Проезжая мимо церкви Михаила Архангела: “Воин небесный. Я книжечку об нём читал. Диковинное дело, какие войны были. Ведь – духи, чего б им воевать? А бились”.

16

Он сказал о себе “очеркист”, постеснявшись как истинно думал: “писатель”. Для уха нелитературного, как у этого полковника, который вот не читает ни газет, ни журналов, а может и книг? и ни с какой стороны не знает имени Фёдора Ковынёва, – “писатель” звучало бы смешно, с надутой претензией. Да Ковынёв был и очеркист: уже не двадцать ли скоро лет, как всё окружающее, а особенно свою родную станицу – с неё начав и более всего её – он без отказа и без отсева втягивал через глаза и уши, жадно подхватывая все диковины просторечия и простомыслия, и тотчас же вгонял мелким наклонным почерком в очередную из многих записных книжек. Коллекция этих записных книжек становилась как вторым вместилищем его души, так что потеряв бы вдруг свои записные книжки, Ковынёв оказался бы обокраденным на всю прошлую жизнь и почти без смысла на будущую, как при смерти сразу. Однако в тех записных книжках собранный материал не залёживался: всё то время, что Ковынёв не наблюдал, он понужден был этот материал перерабатывать и выпускать в люди, это была форма его жизни: не для себя записывалось, а чтобы люди, особенно не дончаки, это всё тоже увидели, услышали, узнали. А подхваченного было так много, так распирало оно кожаные переплётики записных книжек, что еле успевалось, не обдумывая хитро строения, не расставаясь с природнённым, лишь перегребать и перегребать лопатою эти записи, переписывать из записных книжек на листы, уподробняя, дополняя объяснениями, новыми тёплыми воспоминаниями, – и так получались именно очерки.
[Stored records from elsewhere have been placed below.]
Lemma yearOk_elim y :
  yearOk y = true ->
  (weeksOfYear y = 52 \/ weeksOfYear y = 53)
  /\ startDay (y + 1) 1 = startDay y 1 + 7 * weeksOfYear y
  /\ fst (isoWeekOfDay (dateDay y 12 28)) = y
  /\ forall w, 1 <= w <= weeksOfYear y -> isoWeekOfDay (startDay y w) = (y, w).
Proof.
  unfold yearOk.
  generalize (weeksOfYear y) (startDay (y + 1) 1) (startDay y 1)
             (fst (isoWeekOfDay (dateDay y 12 28))).
  intros W S1 S0 Y H.
  apply andb_true_iff in H as [H H4]. apply andb_true_iff in H as [H H3].
  apply andb_true_iff in H as [H1 H2].
  apply orb_true_iff in H1. rewrite !Z.eqb_eq in H1. apply Z.eqb_eq in H2, H3.
  split; [exact H1|]. split; [exact H2|]. split; [exact H3|].
  intros w Hw.
  pose proof (allFrom_spec _ _ _ H4 w) as Hc. cbv beta in Hc.
  assert (Hr : 1 <= w < 1 + Z.of_nat 53) by lia.
  specialize (Hc Hr). revert Hc.
  generalize (isoWeekOfDay (startDay y w)). intros [y' w'] Hc.
  destruct (Z.leb_spec w W) as [_|Hgt]; [|lia].
  cbn [implb] in Hc.
  apply andb_true_iff in Hc as [Hy' Hw'].
  apply Z.eqb_eq in Hy', Hw'. now subst.
Qed.

Lemma weeksOfYear_spec y :
  (weeksOfYear y = 52 \/ weeksOfYear y = 53)
  /\ startDay (y + 1) 1 = startDay y 1 + 7 * weeksOfYear y
  /\ fst (isoWeekOfDay (dateDay y 12 28)) = y
  /\ forall w, 1 <= w <= weeksOfYear y -> isoWeekOfDay (startDay y w) = (y, w).
Proof.
  destruct (yearOk_elim _ (yearOk_all y)) as (R & N & D & T).
  assert (Ey : y = y mod 400 + 400 * (y / 400)) by (pose proof (Z.div_mod y 400); lia).
  revert R N D T. generalize (y mod 400) (y / 400) Ey. clear Ey.
  intros y0 k -> R N D T.
  rewrite weeksOfYear_shift.
  split; [exact R|]. split; [|split].
  - replace (y0 + 400 * k + 1) with (y0 + 1 + 400 * k) by lia.
    rewrite !startDay_shift, N. lia.
  - rewrite dateDay_shift, isoWeekOfDay_shift. revert D.
    destruct (isoWeekOfDay (dateDay y0 12 28)) as [a b]. cbn [fst]. lia.
  - intros w Hw. rewrite startDay_shift, isoWeekOfDay_shift, (T w Hw). reflexivity.
Qed.

(** *** The facts, on instants *)

Lemma nsPerDay_pos : 0 < nsPerDay.
Proof. reflexivity. Qed.

Lemma isoWeeks_range y : isoWeeks y = 52 \/ isoWeeks y = 53.
Proof. rewrite isoWeeks_weeksOfYear. apply weeksOfYear_spec. Qed.

Lemma StartTime_add y w k : StartTime y (w + k) = StartTime y w + k * (7 * nsPerDay).
Proof. unfold StartTime, startDay. lia. Qed.

Lemma StartTime_next_year y : StartTime (y + 1) 1 = StartTime y (isoWeeks y + 1).
Proof.
  rewrite isoWeeks_weeksOfYear. unfold StartTime.
  destruct (weeksOfYear_spec y) as (_ & E & _). rewrite E.
  unfold startDay. lia.
Qed.
(** The loop of [unregisterClient] over the keys of the client. *)
Definition remove_subscriber (p : nat) (subs : gmap string (gset nat))
    (channel : string) : gmap string (gset nat) :=
  match subs !! channel with
  | Some subscribed => <[channel := subscribed ∖ {[p]}]> subs
  | None => subs
  end.

(** [unregisterClient], run from its start to its end. Closing a
    channel that is already closed panics. The part under
    [clientsLock] alone and the loop under [subscriptionsLock] are
    given one by one further down ([unregister_close],
    [unregister_registry]). *)
Definition unregisterClient (p : nat) (s : Server) : option Server :=
  if decide (p ∈ clients s) then
    c ← heap s !! p;
    if Client.send_closed c then None
    else
      let s := set_clients s (clients s ∖ {[p]}) in
      let s := set_heap s (<[p := Client.set_send c (Client.send c) true]> (heap s)) in
      Some (set_subscriptions s
              (fold_left (remove_subscriber p)
                 (elements (Client.subscriptions c)) (subscriptions s)))
  else Some s.

(** [handleWebSocket]: a new client object at a fresh address, with the
    identifier drawn by [generateClientID]. *)
Definition handleWebSocket (now : Z) (ident : string) (s : Server)
  : nat * Server :=
  let p := fresh (dom (heap s)) in
  let client := {| Client.conn_closed := false; Client.readDeadline := None;
                   Client.send := [];
                   Client.send_closed := false; Client.subscriptions := ∅;
                   Client.id := ident; Client.lastSeen := now |} in
  (p, registerClient p (set_heap s (<[p := client]> (heap s)))).

(** One iteration of the loop of [readPump]: a frame has been read, and
    the goroutine that [readPump] starts for it runs to its end. *)
Definition readPump_message (now : Z) (p : nat)
    (message : option SubscriptionRequest) (s : Server) : option Server :=
  c ← heap s !! p;
  let s := set_heap s (<[p := Client.set_lastSeen c now]> (heap s)) in
  handleMessage now p message s.

(** The start of [readPump]: the first read deadline, sixty seconds
    ahead. *)
Definition readPump_start (now : Z) (p : nat) (s : Server) : option Server :=
  c ← heap s !! p;
  Some (set_heap s
          (<[p := Client.SetReadDeadline c (now + 60 * Second)]> (heap s))).

(** The pong handler installed by [readPump]: it moves the read
    deadline sixty seconds ahead and refreshes [lastSeen]. The two
    readings of the clock in the handler are taken as one. *)
Definition pong (now : Z) (p : nat) (s : Server) : option Server :=
  c ← heap s !! p;
  Some (set_heap s
          (<[p := Client.set_lastSeen
                    (Client.SetReadDeadline c (now + 60 * Second)) now]>
             (heap s))).

(** The deferred block of [readPump], run when the read fails. *)
Definition readPump_exit (p : nat) (s : Server) : option Server :=
  s ← unregisterClient p s;
  c ← heap s !! p;
  Some (set_heap s (<[p := Client.set_conn_closed c]> (heap s))).

(** ** Broadcasting *)

(** [broadcastMessage] *)
Definition broadcastMessage (msg : Message) (s : Server) : Server :=
  if Z.of_nat (length (broadcast s)) <? broadcast_capacity
  then set_broadcast s (broadcast s ++ [msg])
  else s.

(** The inner loop of [handleMessages] over the subscribed clients. *)
Fixpoint deliver (data : Message) (targets : list nat)
    (h : gmap nat Client.t) : option (gmap nat Client.t) :=
  match targets with
  | [] => Some h
  | p :: rest =>
      c ← h !! p;
      c ← Client.trySend c data;
      deliver data rest (<[p := c]> h)
  end.

(** One iteration of [handleMessages]: the oldest broadcast message is
    taken and handed to the clients filed under its channel. *)
Definition handleMessages (s : Server) : option Server :=
  match broadcast s with
  | [] => Some s
  | msg :: rest =>
      let s := set_broadcast s rest in
      match subscriptions s !! Channel msg with
      | Some subscribedClients =>
          h ← deliver msg (elements subscribedClients) (heap s);
          Some (set_heap s h)
      | None => Some s
      end
  end.

(** [handlePolygonMessage]. The writes to the cache, the database and
    Redis are side channels of the broadcast and are left out. *)
Definition handlePolygonMessage (now : Z) (s : Server) (pm : PolygonMessage)
  : Server :=
  broadcastMessage (TransformPolygonMessage now pm) s.

(** The upstream reader handles one frame: the client state is updated
    and every data record goes through [handlePolygonMessage]. *)
Definition polygon_frame (now : Z) (data : PolygonClient.Batch) (s : Server)
  : Server :=
  match polygonClient s with
  | None => s
  | Some pc =>
      let '(pc, out) := PolygonClient.handleMessage (pc, []) data in
      fold_left (handlePolygonMessage now)
        out (set_polygon s (polygonSymbols s) (Some pc))
  end.

(** The read of the upstream reader fails: its deferred block runs on the
    upstream client. *)
Definition upstream_read_failed (s : Server) : Server :=
  match polygonClient s with
  | Some pc =>
      if PolygonClient.reader pc
      then set_polygon s (polygonSymbols s)
             (Some (PolygonClient.readMessages_exit pc))
      else s
  | None => s
  end.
И пока неутомимо записываешь в книжечки, и переписываешь в очерки, и отсылаешь в редакцию – нет работы ясней и прямей, чтоб освободить душу от требовательного груза. А когда уже отвалится очередное давление и сколько-то спустя найдутся просветы времени полистать эти очерки – вздохнёшь и узнаешь для себя, что, пожалуй, они велики и слишком многочисленны. А когда эти черновые записи переставишь терпеливее, сочетаешь иначе, а потом в неожиданной счастливой погонке не поразогнёшь спины, – увидишь сам, что сверкнуло намного сильней. И подписываешь “рассказ” или “повесть”.